There's a delightful feature with my cable called On-Demand. Most people use it to catch up on TV shows they've missed, not realizing that a delightful treasure trove of crap lies just within their reach. The free movies section is a grandiose collection of 80s horror, 70s exploitation, and simply uncategorizable head scratchers.
Whiskers falls into the last category. It's a Canadian made for TV kids movie about a boy whose cat best friend turns into a creepy man in a hoodie through the power of love and pagan idol worship. On the surface, it's your average talking animal movie, complete with clueless parents and musical numbers. You'll need to dig deeper for its true horrors.
Whiskers tells the tale of an emotionally stunted little boy named Jeb, who is on the fast track to Norman Batesville because he can't connect to people his age and can only talk to his cat Whiskers. In fact, he's pretty darn obsessed with cats in general. His parents, who have already voiced their opinion that their kid is a nutjob, try to tell him - SPOILER ALERT - that he's going to have a little sister. Somehow the kid processes this as "We're going to get rid of Whiskers, chump," and freaks out.

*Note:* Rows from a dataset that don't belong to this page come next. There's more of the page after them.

(** * hncli: a shallow embedding of the cache, remote client, pagination
      engine, comment navigator and configuration.

    Sources embedded here:
      - [cache.py]            : the TTL cache (memory dict plus disk mirror);
      - [config.py]           : [load_config], [save_config], [get_setting],
                                [update_setting];
      - [src/hncli/cli.py]    : [get_story_ids], [get_item], [get_user],
                                [format_time_ago], [truncate_text],
                                [calculate_stories_per_page],
                                [browse_stories], [search],
                                [display_comments] with its inner [get_key],
                                [expand_comment_tree] and [collect],
                                [get_config_value], [config_set],
                                [config_reset];
      - [hncli.py]            : [top], [new], [best] and the comment tree of
                                [display_comments].

    Conventions.  Python integers are [Z]; [time.time()] is read from a
    clock field counted in whole ticks; a Rocq string stands for the Python
    [str] with the same code points, all below 256; every value that comes
    out of [json.load] / [response.json()] is a [json] tree, with [JNull]
    standing for Python's [None].  An exception is a value of [exn]; code
    that can raise lives in the monad [M]. *)

From Stdlib Require Import ZArith List Lia Ascii String.
From stdpp Require Import gmap strings list fin_maps pretty.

While at a cat museum with his dad, the kid makes a wish on a statue of the Egyptian cat goddess Bastet to turn Whiskers into a Real Boy so he could still be with his BFF. Bastet makes some 90s CGI happen, and the next day, Whiskers is human! Only problem is Whiskers has aged in cat years, so while Jeb was expecting a boy his age, Whiskers has become a 30 year old man in a brown hoodie.
So Whiskers teaches Jeb all the typical kids movie crap - how to have fun, make friends, and confront bullies - and even has a musical interlude with the world's 2nd catchiest white boy jazz song about cats as Whiskers introduces Jeb to his cat homies. Jeb, meanwhile, has to help Whiskers find his mother in a B plot that suddenly appears when the movie should be over.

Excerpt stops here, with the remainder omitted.